Nice to meet you! Thanks for joining The Rebus Community.

We look forward to being of help as this project progresses.

Best,

Liz Mays
Marketing & Operations Manager,
Rebus Community

Hi @knachel … great … we’re working out collaborative processes to help projects like yours. For instance, getting chapters or books proofread, reviewed etc…

I wonder if you might consider helping us figure this out with another philosophy book (Intro to Philosophy), you can find some info about the project here:
https://forum.rebus.community/topic/56/introduction-to-philosophy-lead-author-christina-hendricks/10

If you are interested, you can just post in that forum thread. There’s no commitment, until we’ve started parcelling out tasks, at which time project participants can put their hands up to do small things (such as proofreading a chapter) or larger things (such as contributing a chapter).

hi @knachel do you know of this project:
http://openlogicproject.org/ … ? We’re talking to Richard Zach about it, and we could intro you if that’s of interest.

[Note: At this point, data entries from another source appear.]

(** How the program ends, always with the status 0: after printing the usage; after the
    message that the data structures could not be initialised; or after a run, with the
    text that was printed besides the reports. *)
Inductive main_result :=
| Usage
| InitFailed
| Finished (printed : string) (st : capture_t).

(** [READ_FROM_FILE] is a constant of the build; [rest] are the arguments after the
    options. *)
Definition capture_main (read_from_file : bool) (opts : list opt) (rest : list string)
    (ienv : init_env) (mem : keymem) (files : string -> option (list Z)) (env : Z -> pkt_env)
    (tmpbuf : list Z) (live : live_env) : res main_result :=
  o ← parse_options opts 0 "";
  match o with
  | None => Val Usage
  | Some (_, filename) =>
      if (Z.of_nat (length rest) <? 1) && (Z.of_nat (String.length filename) <=? 0) then Val Usage else
      filename ← match rest with [] => Val filename | a :: _ => strcpy_filename a end;
      s ← shm_data_init (negb read_from_file) ienv mem;
      match s with
      | None => Val InitFailed
      | Some s =>
          let st := mk_capture_t s cleanup_init 0 zero_tval statproc_init in
          if read_from_file then
            '(_, text, st) ← main_file env filename (files filename) tmpbuf st; Val (Finished text st)
          else
            '(text, st) ← go_live_pcap live st; Val (Finished text st)
      end
  end.

(** ** The statistics process *)

Lemma log_snoc ts o o1 t n body :
  report_log ts o o1 -> report_log (ts ++ [t]) o ((o1 +:+ start_line t n) +:+ body +:+ end_line).
Proof.
  induction 1 as [o | t' n' body' ts o o' Hl IH]; [econstructor; constructor | econstructor; exact IH].
Qed.

(** The clock of the iterations: it never runs backwards, and fits 32 bits. *)
Record clock_io (io : Z -> sec_io) (n : Z) : Prop := {
  ci_range : forall i, 0 <= i < n -> 1 <= io_time (io i) <= io_time2 (io i) /\ io_time2 (io i) < 4294967296;
  ci_mono : forall i, 0 <= i -> i + 1 < n -> io_time2 (io i) <= io_time (io (i + 1))
}.

(** The loop's variables before iteration [i]. *)
Definition main_inv (io : Z -> sec_io) (i : Z) (st : Z * statproc_t) : Prop :=
  (i = 0 /\ st = (0, statproc_init)) \/
  (0 < i /\ 0 < fst st <= io_time2 (io (i - 1)) /\
   (snd st = statproc_init \/ running (fst st) (snd st) /\ exists ts, report_log ts "" (out (sp_export (snd st))))).

Lemma main_iter_ok io n i st :
  clock_io io n -> 0 <= i < n -> io_ok (io i) = true -> block_ready (io_block (io i)) ->
  main_inv io i st -> returns (main_inv io (i + 1)) (main_iter (io i) st).
Proof.
  intros Hc Hi Hok Hb Hst. destruct (ci_range _ _ Hc i Hi) as [[H1 H2] H3].
  pose proof (br_ok _ Hb) as Ht. unfold main_iter. rewrite Hok. destruct st as [t sp].
  unfold main_inv in Hst |- *. replace (i + 1 - 1) with i by lia.
  destruct Hst as [[-> [= -> ->]] | (Hpos & Ht0 & Hst)]; cbn [fst snd] in *.
  { cbn [Z.eqb returns]. right. rewrite u32_small by (unfold is_u32; lia). cbn. split; [lia |]. split; [lia | by left]. }
  pose proof (ci_mono _ _ Hc (i - 1) ltac:(lia) ltac:(lia)) as Hm. replace (i - 1 + 1) with i in Hm by lia.
  rewrite (proj2 (Z.eqb_neq t 0)) by lia. destruct (Z.leb_spec 1 (io_time (io i) - t)).
  2: { cbn [returns fst snd]. right. split; [lia |]. split; [lia | exact Hst]. }
  rewrite u32_small by (unfold is_u32; lia). set (k := mk_tval_t (io_time2 (io i)) 0).
  apply (returns_bind (fun sp' => running (io_time2 (io i)) sp' /\ exists ts, report_log ts "" (out (sp_export sp')))).
  - destruct Hst as [-> | [Hr (ts & Hl)]].
    + destruct (init_state_ok (io_now0 (io i)) (io_now1 (io i)) k (io_block (io i)) (flows_len _ Ht) ltac:(cbn; lia)) as (-> & S1 & S2).
      cbn [returns]. split; [split; [exact S1 | discriminate | exact S2] |]. exists []. constructor.
    + eapply returns_weaken; [apply (tick_ok _ _ k _ t sp Hr); [cbn; lia | cbn; unfold is_u32; lia | exact Ht | done] |].
      intros sp' [Hr' Hk]. split; [exact Hr' |]. unfold ticked in Hk.
      destruct (60 <=? _); destruct Hk as (_ & _ & Hk); [| exists ts; by rewrite Hk].
      destruct Hk as (m & body & ->). eexists. by apply log_snoc.
  - intros sp' [Hr Hl]. cbn [returns fst snd]. right. split; [lia |]. split; [lia |]. by right.
Qed.

(** C28: the statistics process runs to its end.  When the shared segment can be opened,
    the clock starts at second 1 or later, does not run backwards and fits 32 bits, the
    allocations of the reports succeed, and every iteration finds a block that a report
    can be made of ([block_ready]: well typed, with a live stream, and with the windows
    of the three managed arrays in order inside their arrays), then all 3600 iterations
    of [main] return - the assertion on the table's index never fails - and everything
    printed is a sequence of complete reports. *)
Theorem statproc_main_runs sys size io
    (Hopen : shmem_open sys SHMID_MINFLOWCAP size <> NULL)
    (Hclock : clock_io io 3600) (Hok : forall i, 0 <= i < 3600 -> io_ok (io i) = true)
    (Hblock : forall i, 0 <= i < 3600 -> block_ready (io_block (io i))) :
  exists t sp ts, statproc_main sys size io = Val (Some (t, sp)) /\ report_log ts "" (out (sp_export sp)).
Proof.
  unfold statproc_main. rewrite (proj2 (Z.eqb_neq _ _) Hopen). change (60 * 60) with 3600.
  destruct (for_each_inv (fun dn st => main_inv io (Z.of_nat (length dn)) st) (fun i st => main_iter (io i) st)
    (seqZ 0 3600) (0, statproc_init)) as ([t sp] & -> & Hst).
  - by left.
  - intros dn i rest st Hsp Hst. apply returns_Val.
    assert (i = Z.of_nat (length dn)) as E.
    { assert (seqZ 0 3600 !! length dn = Some i) as Hl by (rewrite Hsp; by apply list_lookup_middle).
      apply lookup_seqZ in Hl as [-> _]. lia. }
    assert (i ∈ seqZ 0 3600) as Hi%elem_of_seqZ by (rewrite Hsp; set_solver).
    rewrite length_app, Nat2Z.inj_add. cbn [length]. change (Z.of_nat 1) with 1. rewrite <- E in Hst |- *.
    apply (main_iter_ok io 3600); [exact Hclock | lia | apply Hok; lia | apply Hblock; lia | exact Hst].
  - rewrite bind_Val. destruct Hst as [[Hz _] | (_ & _ & [Hsp | [_ (ts & Hl)]])].
    + rewrite length_seqZ in Hz. lia.
    + exists t, sp, []. split; [done |]. cbn [snd] in Hsp. rewrite Hsp. constructor.
    + by exists t, sp, ts.
Qed.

@hugh @knachel hi there – our project is more advanced, but what might be helpful is Cathal Wood’s open critical thinking text https://sites.google.com/site/anintroductiontoreasoning/

Rob Loftis has combined parts of it with PD Magnus’s forallx formal logic intro: https://forallxremix.org/

Thanks @rzach!

@rzach Thanks for the links. I was aware of the Magnus text (I reviewed it for the U. of Minnesota open text library), but not of the Woods book. I thought I was the only person in the world working on an open “critical thinking”-type book; good to know I’m not alone.